She eventually got a bit defensive, and started giving me her typical rationalizations and words of caution. She would not be coming back. There is no hope. I am attached and need to give that up. Then, after telling me several of my faults which were mostly no longer operative, and to some extent were just her projecting onto me, she then told me of all my positive attributes. It was a long list. According to her, I'm honest, faithful, sensitive, intelligent, caring, generous, and maybe a dozen other things. It kind of makes you wonder why someone would want to leave you when they see all these things in you that seem so inherently positive. But that's what adultery does to people. They go crazy, actually, and cannot think rationally about what they are doing. Their judgment is totally clouded by the fog of the affair. They do patently stupid things like spend hundreds of dollars to hire movers, and then hundreds if not thousands more on apartment rental that they cannot afford, they obliterate relationships, deny their own fixings, and generally begin a spiral down into self-destruction. This pretty much always happens. Adulterers are deeply unhappy people, and they cover over the existential emptiness of their souls with the flimsy band-aids of adulterous trysts. 

So that was pretty much it for our discussion. She went back to packing. Rush, rush, rush, pack, pack, pack. The movers were going to be showing up in a couple of hours, and she was nowhere near ready. At some point we ended up in the bedroom together. I showed her a new mala I had bought, a really beautiful one made from lapis lazuli. (You can see a picture of it if you click the link above.) I then somehow asked her for a hug. I don't know why, but I did, and she agreed to give me one. Right after we hugged I was overcome with emotion. I told her, "I hope you don't mind if I cry." There was somehow just space for this to arise, and it did. She said it was okay. And I cried. Hard. I cried for maybe 3-4 minutes or so, and it was a deep, visceral kind of crying, in a way, the kind that babies do. I had no agenda, no story line, it was just pure pent-up emotion that needed to come out. 

Then, just as suddenly as it started, it went away. I said, "okay, that's it, that's enough." She was shocked that I could cry so hard, and then suddenly be done. I told her that, if your heart is truly open and you don't have any attachment to your emotions or story lines running with them, that emotions just come and go like the passing clouds. They show up on the scene, have their own life, put on a display, which in a way can be quite beautiful and pure, and then they go. That's exactly how it was. After that, I felt pretty much okay, like I could just let go. It was almost like I'd released 5 months' worth of pain. That's not really true, there's still pain there, but somehow a lot of it just went -- poof, gone.

I had bought my wife a card yesterday, and spent a couple of minutes writing some final thoughts. I left the card on her computer, said goodbye, and left. 

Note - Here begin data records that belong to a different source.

(** ** Requests for missing chunks *)

(** [is_some_and] and [map_or(true, ..)] of [nack_at] with the retry interval. *)
Definition waited (now : Z) (nack_at : option Z) : bool :=
  match nack_at with None => true | Some last => NACK_INTERVAL <=? sat_sub now last end.
Definition nack_eligible (now rtt : Z) (a : FrameAssembly) : bool :=
  let age := sat_sub now (fa_started a) in
  (NACK_GRACE <=? age) && (age + rtt <? RECOVERY_DEADLINE) && (fa_nack_count a <? MAX_NACKS) && waited now (fa_nack_at a) &&
  negb (complete a).

(** The eligible frame with the greatest distance behind the newest. *)
Definition nack_choice (newest now rtt : Z) (frames : gmap Z FrameAssembly) : option Z :=
  snd <$> last (bs_iter (list_to_set ((λ ia, (wsub32 newest ia.1, ia.1)) <$>
    map_to_list (bt_retain (λ _ a, nack_eligible now rtt a) frames)) : gset (Z * Z))).

Definition recovery_nack_with_rtt (now loss_permille rtt : Z) (s : FrameAssembler) : FrameAssembler * option FrameNack :=
  match as_expected_frame_id s with
  | None => (s, None)
  | Some expected =>
      let newest := wsub32 expected 1 in
      match nack_choice newest now rtt (as_frames s) with
      | None => (s, None)
      | Some id =>
          match as_frames s !! id with
          | None => (s, None)
          | Some a =>
              let age := sat_sub now (fa_started a) in
              if (RECOVERY_DEADLINE <=? age + rtt) || negb ((NACK_GRACE <=? age) && (age <? RECOVERY_DEADLINE)) ||
                 (MAX_NACKS <=? fa_nack_count a) || negb (waited now (fa_nack_at a))
              then (s, None) else
              let missing := take (Z.to_nat MAX_NACK_INDICES)
                (filter (λ i, fa_chunks a !! i = None) (chunk_range (fh_total_chunks (fa_header a)))) in
              match missing with
              | [] => (s, None)
              | _ =>
                  (with_frames (<[id := with_nack (Some now) (fa_nack_count a + 1) a]> (as_frames s)) s,
                   Some (mk_FrameNack id loss_permille (Z.min ((rtt / 1000 + 999) / 1000) u16_max) missing))
              end
          end
      end
  end.

Definition clear : FrameAssembler := assembler_default.

(** One packet of the media stream. *)
Inductive MediaPacket : Type :=
| MpHeader (header : FrameHeader) (timestamp_ms : Z)
| MpChunk (chunk : FrameChunk)
| MpParity (parity : FrameParity).
Definition packet_frame (p : MediaPacket) : Z :=
  match p with MpHeader h _ => fh_frame_id h | MpChunk c => fc_frame_id c | MpParity q => fp_frame_id q end.
Definition push_packet (p : MediaPacket) (now : Z) (s : FrameAssembler) :
    FrameAssembler * Result (option AssembledFrame) MediaAssemblyError :=
  match p with
  | MpHeader h ts => push_header h ts now s
  | MpChunk c => push_chunk c now s
  | MpParity q => push_parity q now s
  end.
(** Before the header nothing is lost, or the header came already. *)
Lemma run_before l C s : Forall timely l → waiting C s ∨ begun C (λ _, False) s → let r := run_ops (pushes l) s in
  Exists delivered r.2 ∨ waiting (λ i, C i ∨ brought l i) r.1 ∨ begun (λ i, C i ∨ brought l i) (λ _, False) r.1.
Proof.
  revert C s. induction l as [|[p now] l IH]; intros C s Hl Hs; cbn [fmap list_fmap run_ops].
  { right. cbn. assert (∀ i, (C i ∨ brought [] i) → C i) as HC by (intros i [|(c & t & []%not_elem_of_nil & _)]; done).
    destruct Hs as [Hw|Hb]; [left; by eapply waiting_weaken|right; by eapply begun_weaken]. }
  apply Forall_cons in Hl as [[Hof Ht] Hl]. cbn [fst snd] in *. destruct (push_packet p now s) as [t r] eqn:E.
  assert (delivered r ∨ waiting (λ i, C i ∨ brings_chunk p i) t ∨ begun (λ i, C i ∨ brings_chunk p i) (λ _, False) t) as [Hd|Ht'].
  { destruct p as [h ts|c|q]; cbn [push_packet brings_chunk] in *.
    - assert (h = sf_header f) as -> by apply Hof. assert (delivered r ∨ begun C (λ _, False) t) as [|Hb]; [|by left|right; right; eapply begun_weaken; [..|exact Hb]; tauto].
      destruct Hs as [Hs|Hs]; [by eapply header_waiting|by eapply header_begun].
    - destruct Hs as [Hs|Hs]; [right; left; by eapply chunk_waiting|]. destruct (chunk_begun _ _ _ _ _ _ _ Hs Hof Ht E); auto.
    - destruct Hs as [Hs|Hs].
      + right. left. apply (waiting_weaken C); [tauto|exact (parity_waiting _ _ _ _ _ _ Hs Hof Ht E)].
      + destruct (parity_begun _ _ _ _ _ _ _ Hs Hof Ht E) as [|Hb]; [by left|]. right. right. eapply begun_weaken; [..|exact Hb]; tauto. }
  - destruct (run_ops _ t). left. by apply Exists_cons_hd.
  - specialize (IH _ t Hl Ht'). destruct (run_ops _ t) as [t' rs]. cbn [fst snd] in *. destruct IH as [IH|IH]; [left; by apply Exists_cons_tl|right].
    assert (∀ i, C i ∨ brought ((p, now) :: l) i → (C i ∨ brings_chunk p i) ∨ brought l i) as HC.
    { intros i [Hi|(c & n & [[= <- <-]|Hin]%elem_of_cons & ->)]; [by left; left|left; by right|right; by exists c, n]. }
    destruct IH as [Hw|Hb]; [left; eapply waiting_weaken; [exact HC|exact Hw]|right; eapply begun_weaken; [exact HC| |exact Hb]; done].
Qed.

Definition repaired (l : list (MediaPacket * Z)) (k : Z) : Prop := ∃ q now, (MpParity q, now) ∈ l ∧ k = fp_parity_index q.

Lemma run_after l C Q s : Forall timely l → begun C Q s → let r := run_ops (pushes l) s in
  Exists delivered r.2 ∨ begun (λ i, C i ∨ brought l i) (λ k, Q k ∨ repaired l k) r.1.
Proof.
  revert C Q s. induction l as [|[p now] l IH]; intros C Q s Hl Hs; cbn [fmap list_fmap run_ops].
  { right. eapply begun_weaken; [..|exact Hs]; [intros i [|(c & t & []%not_elem_of_nil & _)]|intros i [|(c & t & []%not_elem_of_nil & _)]]; done. }
  apply Forall_cons in Hl as [[Hof Ht] Hl]. cbn [fst snd] in *. destruct (push_packet p now s) as [t r] eqn:E.
  assert (delivered r ∨ begun (λ i, C i ∨ brings_chunk p i) (λ k, Q k ∨ brings_parity p k) t) as [Hd|Ht'].
  { destruct p as [h ts|c|q]; cbn [push_packet brings_chunk brings_parity] in *.
    - assert (h = sf_header f) as -> by apply Hof. destruct (header_begun _ _ _ _ _ _ _ Hs Ht E) as [|Hb]; [by left|right; eapply begun_weaken; [..|exact Hb]; tauto].
    - destruct (chunk_begun _ _ _ _ _ _ _ Hs Hof Ht E) as [|Hb]; [by left|right; eapply begun_weaken; [..|exact Hb]; tauto].
    - destruct (parity_begun _ _ _ _ _ _ _ Hs Hof Ht E) as [|Hb]; [by left|right; eapply begun_weaken; [..|exact Hb]; tauto]. }
  - destruct (run_ops _ t). left. by apply Exists_cons_hd.
  - specialize (IH _ _ t Hl Ht'). destruct (run_ops _ t) as [t' rs]. cbn [fst snd] in *. destruct IH as [IH|IH]; [left; by apply Exists_cons_tl|right].
    eapply begun_weaken; [..|exact IH].
    + intros i [Hi|(c & n & [[= <- <-]|Hin]%elem_of_cons & ->)]; [by left; left|left; by right|right; by exists c, n].
    + intros i [Hi|(c & n & [[= <- <-]|Hin]%elem_of_cons & ->)]; [by left; left|left; by right|right; by exists c, n].
Qed.
(** The second component says whether the limiter is asked. *)
Definition request_recovery (now : Z) (s : UdpSender) : UdpSender * bool :=
  if us_needs_keyframe s &&
     (match us_last_idr_request s with Some last => IDR_RETRY_INTERVAL <=? sat_sub now last | None => true end) &&
     negb (match us_pending s with Some p => vf_is_key_frame (pv_frame p) | None => false end)
  then (u_last_idr (Some now) s, true) else (s, false).
Definition invalidate_reference (now : Z) (s : UdpSender) : UdpSender :=
  (request_recovery now (u_needs true (u_pending None s))).1.

(** ** The media loop *)

Record MediaLoop := mk_MediaLoop { ml_sender : UdpSender; ml_queued_video : list VideoFrame }.

(** The burst of a pending frame that is due. *)
Definition burst_turn (env : Env) (now : Z) (m : MediaLoop) : MediaLoop * list Packet :=
  match send_video_burst env 0 (ml_sender m) with
  | (s, packets, Ok _) => (mk_MediaLoop s (ml_queued_video m), packets)
  | (s, packets, Err _) => (mk_MediaLoop (invalidate_reference now s) [], packets)
  end.
(** From the check of the deadline on: a frame with nothing pending. *)
Definition admit_video (env : Env) (now width height : Z) (frame : VideoFrame) (m : MediaLoop) : MediaLoop * list Packet :=
  let s := ml_sender m in
  if video_expired frame now then (mk_MediaLoop (invalidate_reference now s) (ml_queued_video m), []) else
  if us_needs_keyframe s && negb (vf_is_key_frame frame) then (m, []) else
  match send_frame env now width height frame s with
  | (s, packets, Ok _) => (mk_MediaLoop s (ml_queued_video m), packets)
  | (s, packets, Err _) => (mk_MediaLoop (invalidate_reference now s) (ml_queued_video m), packets)
  end.
(** A frame of the encoder. *)
Definition video_event (env : Env) (now width height : Z) (frame : VideoFrame) (m : MediaLoop) : MediaLoop * list Packet :=
  match us_pending (ml_sender m) with
  | Some _ =>
      if zlen (ml_queued_video m) =? 16
      then admit_video env now width height frame (mk_MediaLoop (invalidate_reference now (ml_sender m)) [])
      else (mk_MediaLoop (ml_sender m) (ml_queued_video m ++ [frame]), [])
  | None => admit_video env now width height frame m
  end.
(** The next event: a queued frame if nothing is pending, else what the encoder delivers. *)
Inductive LoopEvent : Type :=
| LpBurst (env : Env) (now : Z)
| LpVideo (env : Env) (now width height : Z) (frame : VideoFrame)
| LpQueued (env : Env) (now width height : Z)
| LpRetransmit (env : Env) (now : Z)
| LpNack (nack : FrameNack) (now : Z)
| LpRecovery (now : Z)
| LpRestart.
Definition loop_turn (e : LoopEvent) (m : MediaLoop) : MediaLoop * list Packet :=
  match e with
  | LpBurst env now => burst_turn env now m
  | LpVideo env now width height frame =>
      match us_pending (ml_sender m), ml_queued_video m with
      | None, _ :: _ => (m, [])
      | _, _ => video_event env now width height frame m
      end
  | LpQueued env now width height =>
      match us_pending (ml_sender m), ml_queued_video m with
      | None, frame :: rest => video_event env now width height frame (mk_MediaLoop (ml_sender m) rest)
      | _, _ => (m, [])
      end
  | LpRetransmit env now =>
      match send_retransmit_burst env now (ml_sender m) with (s, packets, _) => (mk_MediaLoop s (ml_queued_video m), packets) end
  | LpNack nack now => (mk_MediaLoop (u_recovery (enqueue nack now (us_recovery (ml_sender m))) (ml_sender m)) (ml_queued_video m), [])
  | LpRecovery now => (mk_MediaLoop (request_recovery now (ml_sender m)).1 (ml_queued_video m), [])
  | LpRestart => (mk_MediaLoop (u_needs true (u_pending None (ml_sender m))) [], [])
  end.
(* ===== verification/RdVideo.v ===== *)
(** * RdVideo: from the encoder to the decoder

    The host's sender (RdSender) composed with the client's assembler (RdAssembly) over a network
    that loses, repeats and reorders packets: the frames the client delivers are frames
    of the encoder.  With the client's handling of video packets
    (crates/ferryx-rd/ferryx-rd-app/src/session.rs), and what the sender itself promises: it
    sends a frame completely, and it never sends a dependent frame after a gap. *)

From S2P Require Import Prelude Wire RdCodec RdPacket RdMedia RdFec RdRecovery RdSender RdAssembly RdAssemblySpec.
From Stdlib Require Import ZArith Lia Strings.Byte.
From stdpp Require Import base option gmap strings list_numbers list.

#[local] Open Scope Z_scope.

(** ** The client's video packets *)

Inductive VideoError : Type := VeCodec (e : CodecError) | VeAssembly (e : MediaAssemblyError).
Definition assembled (r : FrameAssembler * Result (option AssembledFrame) MediaAssemblyError) :
    FrameAssembler * Result (option AssembledFrame) VideoError :=
  match r with (s, Ok o) => (with_completed_started_at None s, Ok o) | (s, Err e) => (s, Err (VeAssembly e)) end.
(** The video arms of [handle_packet]: [fec] is whether both sides have [FEC_NACK].  Any other
    packet yields no frame. *)
Definition handle_video (fec : bool) (header : PacketHeader) (payload : list byte) (received_at : Z) (s : FrameAssembler) :
    FrameAssembler * Result (option AssembledFrame) VideoError :=
  match packet_type header with
  | PtFrameHeader =>
      match FrameHeader_decode payload with
      | Err e => (s, Err (VeCodec e))
      | Ok h => assembled (push_header h (timestamp_ms header) received_at s)
      end
  | PtFrameChunk =>
      match FrameChunk_decode payload with
      | Err e => (s, Err (VeCodec e))
      | Ok c => assembled (push_chunk c received_at s)
      end
  | PtFrameParity =>
      if negb fec then (s, Ok None) else
      match FrameParity_decode payload with
      | Err e => (s, Err (VeCodec e))
      | Ok q => assembled (push_parity q received_at s)
      end
  | _ => (s, Ok None)
  end.

Inductive ClientOp : Type :=
| ClPacket (packet : Packet) (received_at : Z)
| ClNack (now loss_permille rtt : Z)
| ClClear.
Fixpoint client_run (fec : bool) (ops : list ClientOp) (s : FrameAssembler) : FrameAssembler * list (Result (option AssembledFrame) VideoError) :=
  match ops with
  | [] => (s, [])
  | ClPacket packet t :: ops =>
      let '(s, r) := handle_video fec packet.1 packet.2 t s in
      let '(s, rs) := client_run fec ops s in (s, r :: rs)
  | ClNack now loss rtt :: ops => client_run fec ops (recovery_nack_with_rtt now loss rtt s).1
  | ClClear :: ops => client_run fec ops clear
  end.
(* ===== verification/RdStream.v ===== *)
(** * RdStream: pictures over encrypted datagrams

    The whole path of a picture: the host's sender (RdSender) makes packets, the datagram cipher
    (RdUdp) seals them among the session's other packets, the network does what it wants, the
    client opens what arrives and hands it to the assembler (RdVideo, RdAssembly).  With
    [receive_next_at] of crates/ferryx-rd/ferryx-rd-app/src/session.rs, less its traces. *)

From S2P Require Import Prelude Wire RdCodec RdPacket RdMedia RdFec RdRecovery RdSender RdAssembly RdAssemblySpec RdUdp RdVideo.
From Stdlib Require Import ZArith Lia Strings.Byte.
From stdpp Require Import base option gmap strings list_numbers list.

#[local] Open Scope Z_scope.

(** ** The client's receive path *)

Record Receiver := mk_Receiver { rx_cipher : DatagramCipher; rx_assembler : FrameAssembler }.
Inductive Received : Type :=
| RxRejected (e : DatagramError)
| RxHandled (r : Result (option AssembledFrame) VideoError).
Inductive ReceiverOp : Type :=
| RxDatagram (datagram : list byte) (received_at : Z)
| RxNack (now loss_permille rtt : Z)
| RxClear.

Section receiver.
Context (aes_gcm_decrypt : list byte → list byte → list byte → list byte → option (list byte)).
Context (fec : bool).

(** A datagram that does not open is reported and leaves the assembler as it is. *)
Definition receive_datagram (datagram : list byte) (received_at : Z) (x : Receiver) : Receiver * Received :=
  match open_datagram aes_gcm_decrypt datagram (rx_cipher x) with
  | (c, Err e) => (mk_Receiver c (rx_assembler x), RxRejected e)
  | (c, Ok (header, payload)) =>
      let '(s, r) := handle_video fec header payload received_at (rx_assembler x) in (mk_Receiver c s, RxHandled r)
  end.

Fixpoint receiver_run (ops : list ReceiverOp) (x : Receiver) : Receiver * list Received :=
  match ops with
  | [] => (x, [])
  | RxDatagram d t :: ops =>
      let '(x, r) := receive_datagram d t x in
      let '(x, rs) := receiver_run ops x in (x, r :: rs)
  | RxNack now loss rtt :: ops => receiver_run ops (mk_Receiver (rx_cipher x) (recovery_nack_with_rtt now loss rtt (rx_assembler x)).1)
  | RxClear :: ops => receiver_run ops (mk_Receiver (rx_cipher x) clear)
  end.

(** What the assembler sees of a run. *)
Fixpoint accepted (ops : list ReceiverOp) (c : DatagramCipher) : list ClientOp :=
  match ops with
  | [] => []
  | RxDatagram d t :: ops =>
      match open_datagram aes_gcm_decrypt d c with
      | (c, Err _) => accepted ops c
      | (c, Ok packet) => ClPacket packet t :: accepted ops c
      end
  | RxNack now loss rtt :: ops => ClNack now loss rtt :: accepted ops c
  | RxClear :: ops => ClClear :: accepted ops c
  end.
Definition handled (r : Received) : option (Result (option AssembledFrame) VideoError) :=
  match r with RxHandled r => Some r | RxRejected _ => None end.

(** The receiver refines the client of RdVideo on the packets that open. *)
Lemma receiver_refines ops x : omap handled (receiver_run ops x).2 = (client_run fec (accepted ops (rx_cipher x)) (rx_assembler x)).2.
Proof.
  revert x. induction ops as [|[d t|now loss rtt|] ops IH]; intros [c s]; cbn [receiver_run accepted client_run rx_cipher rx_assembler]; [done| | |].
  - unfold receive_datagram. cbn [rx_cipher rx_assembler]. destruct (open_datagram _ d c) as [c' [[h p]|e]].
    + cbn [client_run fst snd]. destruct (handle_video fec h p t s) as [s' r]. specialize (IH (mk_Receiver c' s')). cbn [rx_cipher rx_assembler] in IH.
      destruct (receiver_run ops _) as [x rs], (client_run fec _ s') as [s'' rs']. cbn [snd] in *. cbn. by rewrite IH.
    + specialize (IH (mk_Receiver c' s)). cbn [rx_cipher rx_assembler] in IH. destruct (receiver_run ops _) as [x rs]. cbn [snd] in *. cbn. by rewrite IH.
  - apply IH.
  - apply IH.
Qed.
End receiver.

(** ** What opens was sealed *)

Section opens.
Context (aes_gcm_encrypt : list byte → list byte → list byte → list byte → option (list byte * list byte)).
Context (aes_gcm_decrypt : list byte → list byte → list byte → list byte → option (list byte)).
Hypothesis tag_length : ∀ k n a p c t, aes_gcm_encrypt k n a p = Some (c, t) → zlen t = TAG_SIZE.
Hypothesis decrypt_encrypt : ∀ k n a p c t, aes_gcm_encrypt k n a p = Some (c, t) → aes_gcm_decrypt k n a (c ++ t) = Some p.
Context (c : DatagramCipher) (msgs : list (PacketHeader * list byte)) (out : list (Result (list byte) DatagramError)) (c_end : DatagramCipher).
Hypothesis prefix_length : length (dc_nonce_prefix c) = 4%nat.
Hypothesis from_zero : dc_send_counter c = 0.
Hypothesis msgs_hold : ∀ m, m ∈ msgs → RdCodec.holds m.1 = true.
Hypothesis sealed_out : seal_all aes_gcm_encrypt msgs c = (c_end, out).

Definition op_from (op : ReceiverOp) : Prop :=
  match op with RxDatagram d _ => authentic_or_rejected aes_gcm_decrypt c msgs out d | _ => True end.

Lemma accepted_sealed ops r S : receiver c S r → Forall op_from ops →
  ∀ p t, ClPacket p t ∈ accepted aes_gcm_decrypt ops r → p ∈ msgs.
Proof.
  intros Hr Ho. revert r S Hr. induction Ho as [|op ops Hop Ho IH]; intros r S Hr p t; cbn [accepted]; [by intros ?%not_elem_of_nil|].
  destruct op as [d t'|now loss rtt|].
  - destruct Hop as [(i & m & Hs)|Hf].
    + destruct (receiver_opens aes_gcm_encrypt aes_gcm_decrypt tag_length decrypt_encrypt c msgs out c_end prefix_length from_zero msgs_hold sealed_out S r i m d Hr Hs)
        as [(Hf & r' & E & Hr')|(Hf & E)]; rewrite E; [|by eapply IH].
      intros [[= -> ->]|Hin]%elem_of_cons; [by eapply sent_mem|by eapply IH].
    + destruct (open_datagram_forged aes_gcm_decrypt r d) as [e ->]; [destruct Hr as (-> & _); done|by eapply IH].
  - intros [[=]|Hin]%elem_of_cons. by eapply IH.
  - intros [[=]|Hin]%elem_of_cons. by eapply IH.
Qed.
End opens.

(** ** Pictures end to end *)

Definition is_video (h : PacketHeader) : bool :=
  match packet_type h with PtFrameHeader | PtFrameChunk | PtFrameParity => true | _ => false end.

(** C4: The client shows the host's pictures and nothing else, over a hostile network.  Let the
    host's media loop run for any number of turns below 2^32, with any frames of the encoder, any
    failures and delays of the system and any retransmission requests; let its packets be sealed,
    in any order and number, among any other packets of the session (sound, cursor, pings), with
    the keys both sides derived; and let the client receive any datagrams at all at any instants,
    as long as those that were not sealed fail authentication.  Then every datagram is rejected by
    the cipher or handled without error, and every frame the client assembles has exactly the bytes
    and the key frame flag of a frame the encoder produced. *)
Theorem video_over_udp hkdf_sha256 aes_gcm_encrypt aes_gcm_decrypt master_key session_salt c
    (fec incremental : bool) (send_capacity : Z) (evs : list LoopEvent) msgs c_end out (ops : list ReceiverOp) :
  (∀ ikm salt i n, 0 <= n → zlen (hkdf_sha256 ikm salt i n) = n) →
  (∀ k n a p ct t, aes_gcm_encrypt k n a p = Some (ct, t) → zlen t = TAG_SIZE) →
  (∀ k n a p ct t, aes_gcm_encrypt k n a p = Some (ct, t) → aes_gcm_decrypt k n a (ct ++ t) = Some p) →
  derive hkdf_sha256 master_key session_salt DirHostToClient = Ok c →
  Forall event_given evs → zlen evs <= u32_max →
  let packets := (loop_run evs (mk_MediaLoop (sender_new fec incremental send_capacity) [])).2 in
  (∀ m, m ∈ msgs → m ∈ packets ∨ (RdCodec.holds m.1 = true ∧ is_video m.1 = false)) →
  seal_all aes_gcm_encrypt msgs c = (c_end, out) →
  (∀ d t, RxDatagram d t ∈ ops → authentic_or_rejected aes_gcm_decrypt c msgs out d) →
  Forall (λ r, (∃ e, r = RxRejected e) ∨ (∃ x, r = RxHandled x ∧ shows (encoder_frames evs) x))
    (receiver_run aes_gcm_decrypt fec ops (mk_Receiver c assembler_default)).2.
Proof.
  intros Hl Ht Hde Hd Hg Hn packets Hm Hs Ha. destruct (derived_cipher _ _ _ _ _ Hl Hd) as (Hp & H0 & Hr).
  destruct (loop_table fec incremental send_capacity evs Hg Hn) as (T & HT & Hfrom & Hc). rewrite Forall_forall in Hc.
  assert (∀ m, m ∈ msgs → conforms T m) as Hconf.
  { intros m [Hin|[Hh Hv]]%Hm; [by apply Hc|]. split; [done|]. unfold is_video in Hv. by destruct (packet_type m.1). }
  assert (Forall (op_from aes_gcm_decrypt c msgs out) ops) as Hop by (apply Forall_forall; intros [d t| |] Hin; cbn; try done; by apply (Ha d t)).
  assert (Forall (shows (encoder_frames evs)) (omap handled (receiver_run aes_gcm_decrypt fec ops (mk_Receiver c assembler_default)).2)) as H.
  { rewrite receiver_refines. apply (client_shows T _ fec _ HT Hfrom). apply Forall_forall. intros [p t| |] Hin; cbn; try done. apply Hconf.
    refine (accepted_sealed aes_gcm_encrypt aes_gcm_decrypt Ht Hde c msgs out c_end Hp H0 _ Hs ops c ∅ Hr Hop p t Hin). intros m Hx. by apply Hconf. }
  apply Forall_forall. intros [e|x] Hin; [left; by exists e|right]. exists x. split; [done|]. rewrite Forall_forall in H. apply H, list_elem_of_omap. by exists (RxHandled x).
Qed.

(** The frames of RdVideo's run behind a heartbeat, received with a forged datagram and a repeat. *)
Definition demo_stream : list (PacketHeader * list byte) := (mk_PacketHeader PtPing 9 0 0, [x01]) :: demo_sent.
Definition demo_host_cipher : DatagramCipher := mk_DatagramCipher (replicate 32 x07) (replicate 4 x07) 0 window_default.
Definition demo_out : list (Result (list byte) DatagramError) := Eval vm_compute in (seal_all demo_encrypt demo_stream demo_host_cipher).2.
Definition demo_ops : list ReceiverOp :=
  RxDatagram [x00; x01] 4 :: omap (λ i, match demo_out !! i with Some (Ok d) => Some (RxDatagram d 5) | _ => None end) [6; 6; 5; 0; 1; 3]%nat.
Lemma video_over_udp_witness :
  (λ r, match r with RxHandled (Ok (Some af)) => Some (af_frame_data af) | _ => None end) <$>
    (receiver_run demo_decrypt true demo_ops (mk_Receiver demo_host_cipher assembler_default)).2 =
    [None; None; None; Some [x04; x05]; None; None; Some [x01; x02; x03]] ∧
  Forall (λ r, (∃ e, r = RxRejected e) ∨ (∃ x, r = RxHandled x ∧ shows (encoder_frames demo_evs) x))
    (receiver_run demo_decrypt true demo_ops (mk_Receiver demo_host_cipher assembler_default)).2.
Proof.
  split; [vm_compute; reflexivity|].
  destruct (seal_all demo_encrypt demo_stream demo_host_cipher) as [c_end out] eqn:Es.
  assert (out = demo_out) as -> by (transitivity (seal_all demo_encrypt demo_stream demo_host_cipher).2; [by rewrite Es|vm_compute; reflexivity]).
  apply (video_over_udp demo_hkdf demo_encrypt demo_decrypt (replicate 32 x00) (replicate 16 x00) demo_host_cipher true false 10000 demo_evs demo_stream c_end demo_out).
  - intros a b i n Hn. unfold demo_hkdf, zlen. rewrite length_replicate. lia.
  - intros k n a p c t Ht. assert (t = demo_tag n) as -> by (unfold demo_encrypt in Ht; congruence). apply demo_tag_length.
  - apply demo_decrypt_encrypt.
  - vm_compute; reflexivity.
  - repeat constructor; done.
  - done.
  - change (loop_run demo_evs _).2 with demo_sent. intros m [->|Hm]%elem_of_cons; [by right|by left].
  - exact Es.
  - intros d t [[= -> ->]|(i & Hi & Hd)%list_elem_of_omap]%elem_of_cons; [right; vm_compute; reflexivity|left].
    destruct (demo_out !! i) as [[x|]|] eqn:E; [|done|done]. injection Hd as <- <-.
    destruct (demo_stream !! i) as [m|] eqn:Em; [by exists i, m|]. apply lookup_ge_None in Em. apply lookup_lt_Some in E.
    change (length demo_stream) with (length demo_out) in Em. lia.
Defined.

Then I went and joined the new gym that opened nearby. That's how I roll. Yes, I feel like shit, but life does go on. I cannot hold on to someone who is in the midst of a crisis that is being caused by outright craziness. That craziness has to run its course, which, I've been advised, it will. All affairs run their course. While the partners are still in the fog, as my wife clearly still is, they simply cannot see reality as it is. They try to convince you that their reality is real, and not some sort of weird cognition that is totally clouded by dopamine addiction. But the addiction does and will pass. After it passes, the adulterer feels shame, remorse, guilt, embarrassment, and humiliation. They go through the motions of realizing the gravity of their errors, and state that they cannot believe the kind of person they had become. They say that it doesn't seem real in retrospect. And, if you're still around and have worked on yourself, they see you with a whole new set of eyes and come back to you, very motivated to reconcile.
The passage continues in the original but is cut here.